Build a broad palate

Diana Sugiuchi, RDN, L.N., founder of Nourish Family Nutrition, recommends the following tips to help avoid picky eating:

  • Don’t make special foods for your child. Let them eat what you eat, even from very young ages. 
  • Eat with your child. Be a good role model, as she learns by watching you.
  • Never cajole or bribe a child to “just try a bite.” Research has shown that this typically backfires, making children actually less likely to eat the foods you want them to try.
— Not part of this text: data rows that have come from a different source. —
Lemma gpu_write_ok a v g :
  gpu_ok g -> u32 v ->
  let (r, g') := Gpu.write_register a v g in gpu_ok g' /\ no_panic r.
Proof.
  intros Hg Hv. unfold Gpu.write_register.
  assert (forall x m, 0 <= m -> u32 x -> u32 (x .& m)) as Hand by (intros; by apply in_u_land_l).
  pose proof Hg as Hs. unfold gpu_ok in Hs. rewrite !Forall_cons in Hs.
  assert (forall x y, u32 (shl 32 x y)) as Hshl by (intros; by apply in_u_shl).
  destruct (a =? GP0); [|destruct (a =? GP1); [|done]]; (split; [|done]).
  - unfold Gpu.write_gp0. cbn zeta.
    assert (forall g', gpu_ok g' ->
      gpu_ok (Gpu.set_status (gpu_status g' .| (STATUS_READY_COMMAND .| STATUS_READY_DMA)) g')) as Hr.
    { intros g' Hg'. pose proof Hg' as Hs'. unfold gpu_ok in Hs'. rewrite !Forall_cons in Hs'.
      apply gpu_status_ok; [done|]. apply u32_or; [tauto|lit]. }
    apply Hr. repeat (destruct (_ =? _); [
      first [ apply gpu_status_ok; [done|]; repeat apply u32_or;
              first [apply clear_u32; [tauto|lit] | apply Hshl | apply Hand; [lia|done] | tauto | lit]
            | unfold gpu_ok; rewrite !Forall_cons;
              cbn [Gpu.set_texture_window Gpu.set_top_left Gpu.set_bottom_right
                Gpu.set_draw_offset gpu_status read_latch texture_window draw_area_top_left
                draw_area_bottom_right draw_offset];
              pose proof (Hand v 0xfffff ltac:(lia) Hv); pose proof (Hand v 0x7ffff ltac:(lia) Hv);
              pose proof (Hand v 0x3fffff ltac:(lia) Hv); tauto ]|]).
    done.
  - unfold Gpu.write_gp1. cbn zeta.
    destruct (_ =? 0); [unfold gpu_ok; rewrite !Forall_cons, Forall_nil; split_and!; try done; lit|].
    destruct (_ =? 1).
    { apply gpu_status_ok; [done|]. apply clear_u32; [apply u32_or; [tauto|lit]|lit]. }
    destruct (_ =? 2). { apply gpu_status_ok; [done|]. apply clear_u32; [tauto|lit]. }
    destruct (_ =? 3).
    { apply gpu_status_ok; [done|]. apply u32_or; [apply clear_u32; [tauto|lit]|done]. }
    destruct (_ =? 4); [by apply set_dma_direction_ok|].
    destruct (_ =? 8).
    { unfold Gpu.set_display_mode. apply gpu_status_ok; [done|]. cbn zeta.
      assert (u32 (Gpu.clear DISPLAY_BITS (gpu_status g))) by (apply clear_u32; [tauto|lit]).
      destruct (_ =? 0); repeat apply u32_or; first [done|lit|apply Hshl]. }
    destruct (_ && _); [|done]. unfold gpu_ok. rewrite !Forall_cons.
    cbn [Gpu.set_read_latch gpu_status read_latch texture_window draw_area_top_left
      draw_area_bottom_right draw_offset].
    assert (u32 (Gpu.info (v .& 7) g)); [|tauto].
    unfold Gpu.info. repeat (destruct (_ =? _); [first [tauto|lit]|]). tauto.
Qed.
  • Allow children to decide which foods from a meal they are going to eat, even if it is not what you would choose for them. Over time, they are more likely to eat a wider variety.
  • Avoid ordering from the children’s menu in restaurants. Instead, share your entrée with your child or ask for a smaller portion of a regular entrée. 
  • Children’s tastes tend to change at around age 10. They may enjoy foods when they are older that they didn’t eat when they were younger, and vice versa. But if you don’t keep offering those foods, they will never have the chance to know their preferences.